## Task requirements
In the listing below, locate the line containing "- unfold parse_number." and the line containing "- pose proof". Output both of them and every line between, exactly as written, and nothing more.

# # #

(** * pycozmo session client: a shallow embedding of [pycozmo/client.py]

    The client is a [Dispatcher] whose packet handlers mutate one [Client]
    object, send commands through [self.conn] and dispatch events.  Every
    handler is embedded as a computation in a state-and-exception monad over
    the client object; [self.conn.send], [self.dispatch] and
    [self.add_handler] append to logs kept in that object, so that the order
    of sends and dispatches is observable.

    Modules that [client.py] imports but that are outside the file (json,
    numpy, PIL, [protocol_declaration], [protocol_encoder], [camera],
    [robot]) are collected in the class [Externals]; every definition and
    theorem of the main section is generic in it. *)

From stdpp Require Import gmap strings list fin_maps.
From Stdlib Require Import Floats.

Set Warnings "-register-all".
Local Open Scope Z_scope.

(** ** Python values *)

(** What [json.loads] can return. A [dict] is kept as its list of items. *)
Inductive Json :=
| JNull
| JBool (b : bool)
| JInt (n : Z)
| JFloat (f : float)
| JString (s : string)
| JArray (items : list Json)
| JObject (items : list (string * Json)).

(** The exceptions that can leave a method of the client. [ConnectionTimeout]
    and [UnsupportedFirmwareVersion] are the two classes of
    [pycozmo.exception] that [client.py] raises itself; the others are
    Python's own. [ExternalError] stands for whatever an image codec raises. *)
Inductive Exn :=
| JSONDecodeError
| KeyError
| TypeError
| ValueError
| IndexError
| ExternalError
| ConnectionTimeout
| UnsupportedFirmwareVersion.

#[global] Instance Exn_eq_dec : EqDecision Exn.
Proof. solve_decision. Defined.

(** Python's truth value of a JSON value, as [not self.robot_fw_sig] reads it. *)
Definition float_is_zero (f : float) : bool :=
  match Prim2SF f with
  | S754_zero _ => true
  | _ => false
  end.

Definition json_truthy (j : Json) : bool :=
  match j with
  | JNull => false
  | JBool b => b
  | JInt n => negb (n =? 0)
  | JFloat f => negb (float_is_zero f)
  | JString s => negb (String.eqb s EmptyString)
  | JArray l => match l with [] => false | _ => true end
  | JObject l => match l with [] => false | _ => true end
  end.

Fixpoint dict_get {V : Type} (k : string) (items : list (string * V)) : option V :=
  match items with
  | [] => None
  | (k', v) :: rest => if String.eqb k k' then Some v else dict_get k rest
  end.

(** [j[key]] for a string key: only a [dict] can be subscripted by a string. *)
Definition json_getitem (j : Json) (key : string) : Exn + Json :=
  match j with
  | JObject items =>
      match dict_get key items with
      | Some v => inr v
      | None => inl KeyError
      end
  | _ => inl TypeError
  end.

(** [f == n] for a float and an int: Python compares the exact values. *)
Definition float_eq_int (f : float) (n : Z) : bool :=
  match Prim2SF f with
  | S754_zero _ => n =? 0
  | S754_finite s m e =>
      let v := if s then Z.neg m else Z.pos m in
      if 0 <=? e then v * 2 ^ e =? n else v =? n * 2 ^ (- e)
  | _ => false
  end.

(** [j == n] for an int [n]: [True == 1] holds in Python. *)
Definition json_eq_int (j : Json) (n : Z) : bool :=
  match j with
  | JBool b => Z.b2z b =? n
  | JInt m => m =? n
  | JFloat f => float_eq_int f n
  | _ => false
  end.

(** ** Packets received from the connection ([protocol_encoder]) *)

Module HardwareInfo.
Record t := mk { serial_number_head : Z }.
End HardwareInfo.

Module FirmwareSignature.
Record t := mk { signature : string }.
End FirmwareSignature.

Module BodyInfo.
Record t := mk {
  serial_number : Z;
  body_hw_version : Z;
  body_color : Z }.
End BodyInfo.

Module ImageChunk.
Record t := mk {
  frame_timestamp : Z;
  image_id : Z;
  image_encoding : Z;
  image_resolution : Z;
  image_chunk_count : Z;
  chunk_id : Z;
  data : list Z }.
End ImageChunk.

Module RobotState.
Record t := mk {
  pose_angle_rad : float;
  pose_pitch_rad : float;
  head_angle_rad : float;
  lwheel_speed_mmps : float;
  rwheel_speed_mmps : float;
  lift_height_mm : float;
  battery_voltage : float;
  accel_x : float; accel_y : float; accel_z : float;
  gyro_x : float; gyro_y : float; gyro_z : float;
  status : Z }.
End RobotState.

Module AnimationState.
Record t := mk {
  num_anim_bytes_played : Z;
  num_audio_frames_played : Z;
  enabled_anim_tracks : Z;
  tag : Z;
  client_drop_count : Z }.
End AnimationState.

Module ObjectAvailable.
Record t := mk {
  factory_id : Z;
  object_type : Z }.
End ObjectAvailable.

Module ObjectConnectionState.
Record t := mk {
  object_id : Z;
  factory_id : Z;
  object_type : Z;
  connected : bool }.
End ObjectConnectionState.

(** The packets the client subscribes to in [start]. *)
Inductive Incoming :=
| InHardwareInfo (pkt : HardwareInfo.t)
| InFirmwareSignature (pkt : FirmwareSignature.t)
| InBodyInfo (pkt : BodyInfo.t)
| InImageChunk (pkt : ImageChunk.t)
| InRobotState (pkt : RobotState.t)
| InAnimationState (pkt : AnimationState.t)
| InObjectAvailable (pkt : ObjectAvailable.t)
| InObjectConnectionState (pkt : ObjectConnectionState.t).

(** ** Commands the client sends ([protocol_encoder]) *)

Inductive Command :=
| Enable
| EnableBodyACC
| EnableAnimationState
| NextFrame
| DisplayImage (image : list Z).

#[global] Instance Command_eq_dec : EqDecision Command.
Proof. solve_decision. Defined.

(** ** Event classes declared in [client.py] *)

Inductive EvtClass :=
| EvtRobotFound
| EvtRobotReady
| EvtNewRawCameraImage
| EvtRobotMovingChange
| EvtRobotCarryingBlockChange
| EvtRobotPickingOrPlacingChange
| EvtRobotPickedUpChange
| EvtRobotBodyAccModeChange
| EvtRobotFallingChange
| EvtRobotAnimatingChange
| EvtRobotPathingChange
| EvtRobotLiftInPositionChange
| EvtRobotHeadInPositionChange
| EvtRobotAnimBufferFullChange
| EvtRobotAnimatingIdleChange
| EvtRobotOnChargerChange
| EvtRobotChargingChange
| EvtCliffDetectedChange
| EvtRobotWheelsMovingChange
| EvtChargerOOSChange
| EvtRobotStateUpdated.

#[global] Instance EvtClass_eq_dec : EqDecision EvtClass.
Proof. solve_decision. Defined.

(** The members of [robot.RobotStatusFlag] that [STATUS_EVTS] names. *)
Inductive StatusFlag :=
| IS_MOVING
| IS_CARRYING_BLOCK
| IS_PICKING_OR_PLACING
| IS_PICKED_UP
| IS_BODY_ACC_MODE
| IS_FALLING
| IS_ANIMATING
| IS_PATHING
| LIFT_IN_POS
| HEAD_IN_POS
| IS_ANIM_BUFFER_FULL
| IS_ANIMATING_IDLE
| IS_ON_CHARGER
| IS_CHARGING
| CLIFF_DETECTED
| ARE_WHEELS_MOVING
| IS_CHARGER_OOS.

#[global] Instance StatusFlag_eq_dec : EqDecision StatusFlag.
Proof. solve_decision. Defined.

# # #

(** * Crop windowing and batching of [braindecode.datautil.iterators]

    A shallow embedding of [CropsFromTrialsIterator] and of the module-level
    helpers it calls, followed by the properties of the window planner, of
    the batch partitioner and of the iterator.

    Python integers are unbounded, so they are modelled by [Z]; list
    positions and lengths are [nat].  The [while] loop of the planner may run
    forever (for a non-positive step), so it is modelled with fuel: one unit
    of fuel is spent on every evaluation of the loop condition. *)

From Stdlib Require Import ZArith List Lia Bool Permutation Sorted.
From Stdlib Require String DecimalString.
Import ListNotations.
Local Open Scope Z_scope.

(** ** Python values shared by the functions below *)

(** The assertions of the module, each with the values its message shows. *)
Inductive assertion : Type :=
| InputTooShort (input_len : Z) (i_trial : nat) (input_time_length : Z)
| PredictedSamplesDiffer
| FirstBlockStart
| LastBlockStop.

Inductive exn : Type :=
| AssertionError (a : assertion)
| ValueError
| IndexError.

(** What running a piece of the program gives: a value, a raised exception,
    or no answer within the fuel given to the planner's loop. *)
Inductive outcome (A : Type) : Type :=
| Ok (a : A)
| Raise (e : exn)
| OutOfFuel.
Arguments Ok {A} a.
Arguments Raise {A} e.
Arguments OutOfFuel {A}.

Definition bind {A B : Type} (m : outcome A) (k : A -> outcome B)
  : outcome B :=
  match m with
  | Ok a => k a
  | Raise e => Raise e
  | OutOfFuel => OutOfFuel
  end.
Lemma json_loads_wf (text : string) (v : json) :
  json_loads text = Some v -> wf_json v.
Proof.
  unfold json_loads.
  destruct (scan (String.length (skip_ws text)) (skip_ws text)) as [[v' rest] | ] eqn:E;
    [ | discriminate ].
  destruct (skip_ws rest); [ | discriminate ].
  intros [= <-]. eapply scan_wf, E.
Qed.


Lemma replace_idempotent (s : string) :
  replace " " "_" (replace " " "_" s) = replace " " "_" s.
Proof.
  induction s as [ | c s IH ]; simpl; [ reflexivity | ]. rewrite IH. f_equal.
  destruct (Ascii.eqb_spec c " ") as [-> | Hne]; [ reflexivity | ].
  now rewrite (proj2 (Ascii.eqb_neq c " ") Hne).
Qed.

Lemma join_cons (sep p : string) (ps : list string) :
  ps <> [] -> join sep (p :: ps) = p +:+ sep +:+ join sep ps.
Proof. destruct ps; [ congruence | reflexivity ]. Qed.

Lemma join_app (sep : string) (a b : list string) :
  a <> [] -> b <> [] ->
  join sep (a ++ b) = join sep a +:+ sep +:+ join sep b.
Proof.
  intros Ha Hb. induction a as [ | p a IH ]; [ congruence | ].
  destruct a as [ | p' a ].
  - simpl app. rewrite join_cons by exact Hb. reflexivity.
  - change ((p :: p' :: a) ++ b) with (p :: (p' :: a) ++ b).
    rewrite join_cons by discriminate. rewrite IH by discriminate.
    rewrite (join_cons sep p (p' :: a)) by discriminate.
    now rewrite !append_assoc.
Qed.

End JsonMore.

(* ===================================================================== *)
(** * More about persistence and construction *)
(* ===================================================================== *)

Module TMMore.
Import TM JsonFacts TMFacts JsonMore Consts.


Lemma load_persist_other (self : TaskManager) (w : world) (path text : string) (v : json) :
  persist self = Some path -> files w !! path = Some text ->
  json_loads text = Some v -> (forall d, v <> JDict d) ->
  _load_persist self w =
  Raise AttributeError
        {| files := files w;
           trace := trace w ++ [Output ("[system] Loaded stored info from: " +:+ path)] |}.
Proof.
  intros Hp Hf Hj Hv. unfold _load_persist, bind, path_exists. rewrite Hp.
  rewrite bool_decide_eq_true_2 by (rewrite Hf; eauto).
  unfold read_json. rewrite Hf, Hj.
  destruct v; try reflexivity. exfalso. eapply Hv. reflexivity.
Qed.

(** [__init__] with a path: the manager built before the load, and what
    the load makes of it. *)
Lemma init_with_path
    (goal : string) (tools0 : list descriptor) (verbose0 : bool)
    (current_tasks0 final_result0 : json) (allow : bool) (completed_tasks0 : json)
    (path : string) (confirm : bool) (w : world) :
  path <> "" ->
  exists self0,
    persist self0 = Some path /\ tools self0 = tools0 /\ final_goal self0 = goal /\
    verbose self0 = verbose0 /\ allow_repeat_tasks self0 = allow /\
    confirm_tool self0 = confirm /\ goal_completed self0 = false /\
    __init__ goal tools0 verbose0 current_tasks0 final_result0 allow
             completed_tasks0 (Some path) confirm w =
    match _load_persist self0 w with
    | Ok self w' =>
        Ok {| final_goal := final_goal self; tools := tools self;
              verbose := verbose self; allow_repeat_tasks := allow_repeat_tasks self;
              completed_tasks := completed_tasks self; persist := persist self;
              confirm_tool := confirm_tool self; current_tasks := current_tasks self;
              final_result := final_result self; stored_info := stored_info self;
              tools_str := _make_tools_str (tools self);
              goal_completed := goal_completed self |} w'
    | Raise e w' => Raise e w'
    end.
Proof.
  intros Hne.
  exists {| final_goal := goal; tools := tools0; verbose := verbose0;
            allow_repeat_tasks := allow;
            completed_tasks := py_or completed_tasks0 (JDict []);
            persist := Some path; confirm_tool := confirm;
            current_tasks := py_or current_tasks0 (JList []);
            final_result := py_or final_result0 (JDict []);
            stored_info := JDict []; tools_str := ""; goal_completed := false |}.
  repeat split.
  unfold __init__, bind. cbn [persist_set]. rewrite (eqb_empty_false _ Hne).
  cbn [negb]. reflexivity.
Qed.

# # #

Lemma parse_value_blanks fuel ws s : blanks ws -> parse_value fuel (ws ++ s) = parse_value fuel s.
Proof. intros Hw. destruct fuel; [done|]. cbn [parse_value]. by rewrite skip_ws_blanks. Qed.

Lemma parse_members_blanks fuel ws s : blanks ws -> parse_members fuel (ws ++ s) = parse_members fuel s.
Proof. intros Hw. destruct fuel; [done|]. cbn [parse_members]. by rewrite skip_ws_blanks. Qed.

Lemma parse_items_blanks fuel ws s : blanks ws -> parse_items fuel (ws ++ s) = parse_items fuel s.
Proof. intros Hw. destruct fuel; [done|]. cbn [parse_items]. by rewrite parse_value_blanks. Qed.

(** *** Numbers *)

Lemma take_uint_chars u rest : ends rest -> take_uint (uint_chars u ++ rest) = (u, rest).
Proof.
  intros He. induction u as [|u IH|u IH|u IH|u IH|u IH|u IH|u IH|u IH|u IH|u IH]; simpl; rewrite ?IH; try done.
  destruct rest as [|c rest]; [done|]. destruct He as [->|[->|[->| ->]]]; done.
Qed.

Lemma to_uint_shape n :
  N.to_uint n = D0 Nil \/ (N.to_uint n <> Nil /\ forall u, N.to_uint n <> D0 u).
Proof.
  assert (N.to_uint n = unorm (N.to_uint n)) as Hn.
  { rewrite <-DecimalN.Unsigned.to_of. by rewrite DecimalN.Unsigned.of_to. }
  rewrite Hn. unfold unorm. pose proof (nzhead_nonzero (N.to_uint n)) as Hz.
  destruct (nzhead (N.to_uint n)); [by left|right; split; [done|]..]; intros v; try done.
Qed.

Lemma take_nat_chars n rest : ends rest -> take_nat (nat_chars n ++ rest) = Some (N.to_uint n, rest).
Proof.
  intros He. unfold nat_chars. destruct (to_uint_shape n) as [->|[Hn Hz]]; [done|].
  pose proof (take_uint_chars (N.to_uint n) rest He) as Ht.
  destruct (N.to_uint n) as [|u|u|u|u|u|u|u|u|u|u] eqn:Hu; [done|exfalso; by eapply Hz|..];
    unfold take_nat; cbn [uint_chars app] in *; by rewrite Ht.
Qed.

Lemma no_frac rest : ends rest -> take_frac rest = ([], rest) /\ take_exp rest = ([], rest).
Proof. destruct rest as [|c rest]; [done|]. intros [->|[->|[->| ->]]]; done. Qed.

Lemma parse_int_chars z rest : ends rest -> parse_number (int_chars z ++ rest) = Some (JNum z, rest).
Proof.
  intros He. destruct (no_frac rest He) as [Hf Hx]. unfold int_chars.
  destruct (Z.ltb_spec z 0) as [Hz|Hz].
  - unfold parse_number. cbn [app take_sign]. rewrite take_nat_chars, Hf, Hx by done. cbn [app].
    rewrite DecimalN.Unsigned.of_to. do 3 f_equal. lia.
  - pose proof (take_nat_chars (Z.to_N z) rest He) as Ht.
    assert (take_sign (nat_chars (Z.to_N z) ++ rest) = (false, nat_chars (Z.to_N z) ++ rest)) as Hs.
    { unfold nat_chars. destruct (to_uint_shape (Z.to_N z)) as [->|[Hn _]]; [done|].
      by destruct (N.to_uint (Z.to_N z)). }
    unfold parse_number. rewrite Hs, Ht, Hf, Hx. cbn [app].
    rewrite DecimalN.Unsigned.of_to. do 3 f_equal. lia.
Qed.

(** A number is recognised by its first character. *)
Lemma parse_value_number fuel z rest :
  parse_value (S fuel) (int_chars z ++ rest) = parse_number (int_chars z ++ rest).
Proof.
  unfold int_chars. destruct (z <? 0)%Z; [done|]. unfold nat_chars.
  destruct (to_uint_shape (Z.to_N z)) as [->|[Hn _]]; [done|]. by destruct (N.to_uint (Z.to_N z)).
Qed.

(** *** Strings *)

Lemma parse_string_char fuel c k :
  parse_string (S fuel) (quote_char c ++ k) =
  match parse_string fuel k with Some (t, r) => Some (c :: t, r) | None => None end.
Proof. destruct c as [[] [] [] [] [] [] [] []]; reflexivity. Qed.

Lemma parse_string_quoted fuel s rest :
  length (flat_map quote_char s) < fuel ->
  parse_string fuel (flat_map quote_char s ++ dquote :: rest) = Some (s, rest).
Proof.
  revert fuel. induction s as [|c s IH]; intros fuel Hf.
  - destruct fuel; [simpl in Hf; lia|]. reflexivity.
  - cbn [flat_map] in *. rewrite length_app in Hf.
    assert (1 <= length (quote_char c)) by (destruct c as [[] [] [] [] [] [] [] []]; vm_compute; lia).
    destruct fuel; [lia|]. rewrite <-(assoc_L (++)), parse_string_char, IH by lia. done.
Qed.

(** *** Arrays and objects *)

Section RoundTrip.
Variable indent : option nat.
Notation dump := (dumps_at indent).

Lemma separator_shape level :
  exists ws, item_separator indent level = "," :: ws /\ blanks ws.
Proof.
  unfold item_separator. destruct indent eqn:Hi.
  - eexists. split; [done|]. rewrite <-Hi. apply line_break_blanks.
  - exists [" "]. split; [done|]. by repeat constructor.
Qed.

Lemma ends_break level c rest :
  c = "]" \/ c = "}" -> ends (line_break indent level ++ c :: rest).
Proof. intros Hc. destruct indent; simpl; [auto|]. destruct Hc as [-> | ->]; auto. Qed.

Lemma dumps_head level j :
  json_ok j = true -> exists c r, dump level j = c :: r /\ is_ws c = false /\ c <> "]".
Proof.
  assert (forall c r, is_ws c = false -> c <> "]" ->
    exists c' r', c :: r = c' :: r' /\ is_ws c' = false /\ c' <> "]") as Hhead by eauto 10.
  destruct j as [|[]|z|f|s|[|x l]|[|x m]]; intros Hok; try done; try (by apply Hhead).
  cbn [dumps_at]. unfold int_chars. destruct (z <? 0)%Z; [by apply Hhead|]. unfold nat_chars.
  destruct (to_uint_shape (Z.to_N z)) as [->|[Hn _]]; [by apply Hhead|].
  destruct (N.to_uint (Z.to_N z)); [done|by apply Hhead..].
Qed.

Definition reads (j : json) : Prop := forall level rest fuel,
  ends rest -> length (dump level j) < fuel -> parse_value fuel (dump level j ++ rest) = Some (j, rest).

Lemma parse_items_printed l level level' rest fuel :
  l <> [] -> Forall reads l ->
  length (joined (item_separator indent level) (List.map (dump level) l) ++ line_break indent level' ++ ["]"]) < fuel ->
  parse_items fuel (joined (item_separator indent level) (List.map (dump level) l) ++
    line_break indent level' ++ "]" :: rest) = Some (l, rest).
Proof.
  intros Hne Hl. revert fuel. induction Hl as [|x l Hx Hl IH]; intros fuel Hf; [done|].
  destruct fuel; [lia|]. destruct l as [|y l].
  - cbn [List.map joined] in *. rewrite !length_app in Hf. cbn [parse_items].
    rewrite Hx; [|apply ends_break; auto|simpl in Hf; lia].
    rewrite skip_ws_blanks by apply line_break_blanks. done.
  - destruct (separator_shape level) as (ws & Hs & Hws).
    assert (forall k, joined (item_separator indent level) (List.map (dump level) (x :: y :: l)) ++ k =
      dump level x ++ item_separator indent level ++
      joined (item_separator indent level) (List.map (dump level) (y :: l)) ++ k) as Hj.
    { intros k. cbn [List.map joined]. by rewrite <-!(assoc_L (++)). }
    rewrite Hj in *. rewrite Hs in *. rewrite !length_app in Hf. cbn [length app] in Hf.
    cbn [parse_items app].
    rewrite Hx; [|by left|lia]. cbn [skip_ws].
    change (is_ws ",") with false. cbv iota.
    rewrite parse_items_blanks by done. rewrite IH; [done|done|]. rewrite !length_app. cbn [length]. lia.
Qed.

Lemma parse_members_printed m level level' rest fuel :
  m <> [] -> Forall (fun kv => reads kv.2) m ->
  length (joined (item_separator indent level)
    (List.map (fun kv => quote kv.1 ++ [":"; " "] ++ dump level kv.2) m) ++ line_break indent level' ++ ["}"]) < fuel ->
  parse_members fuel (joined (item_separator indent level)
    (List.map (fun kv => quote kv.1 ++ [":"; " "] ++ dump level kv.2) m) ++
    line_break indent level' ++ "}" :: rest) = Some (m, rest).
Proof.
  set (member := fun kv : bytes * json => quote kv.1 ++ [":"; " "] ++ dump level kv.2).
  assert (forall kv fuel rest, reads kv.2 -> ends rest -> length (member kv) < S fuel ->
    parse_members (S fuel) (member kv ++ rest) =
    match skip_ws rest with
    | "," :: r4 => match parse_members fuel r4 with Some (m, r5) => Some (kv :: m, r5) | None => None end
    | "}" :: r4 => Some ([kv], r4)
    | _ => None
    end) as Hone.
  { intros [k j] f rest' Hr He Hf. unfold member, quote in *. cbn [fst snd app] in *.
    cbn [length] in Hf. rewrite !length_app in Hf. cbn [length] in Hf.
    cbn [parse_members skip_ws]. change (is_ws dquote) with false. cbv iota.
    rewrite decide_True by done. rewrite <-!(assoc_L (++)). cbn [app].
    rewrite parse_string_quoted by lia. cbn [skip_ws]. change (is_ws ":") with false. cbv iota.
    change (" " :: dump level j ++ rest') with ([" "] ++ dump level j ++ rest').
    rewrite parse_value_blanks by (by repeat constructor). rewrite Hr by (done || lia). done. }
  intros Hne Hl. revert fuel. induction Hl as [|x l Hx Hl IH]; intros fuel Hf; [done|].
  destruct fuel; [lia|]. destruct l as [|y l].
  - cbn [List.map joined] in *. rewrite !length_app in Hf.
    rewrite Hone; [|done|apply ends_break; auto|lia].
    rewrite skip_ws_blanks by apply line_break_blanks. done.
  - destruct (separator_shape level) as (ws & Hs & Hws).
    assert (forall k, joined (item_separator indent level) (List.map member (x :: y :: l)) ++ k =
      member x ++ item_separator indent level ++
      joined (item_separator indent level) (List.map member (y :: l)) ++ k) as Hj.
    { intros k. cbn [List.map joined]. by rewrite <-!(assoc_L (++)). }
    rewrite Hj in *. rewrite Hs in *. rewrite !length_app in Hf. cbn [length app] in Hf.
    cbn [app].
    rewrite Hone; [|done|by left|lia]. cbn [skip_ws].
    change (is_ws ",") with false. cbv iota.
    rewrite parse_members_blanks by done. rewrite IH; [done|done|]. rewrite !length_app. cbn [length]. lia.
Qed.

# # #

## Response area
  - unfold parse_number. cbn [app take_sign]. rewrite take_nat_chars, Hf, Hx by done. cbn [app].
    rewrite DecimalN.Unsigned.of_to. do 3 f_equal. lia.
  - pose proof (take_nat_chars (Z.to_N z) rest He) as Ht.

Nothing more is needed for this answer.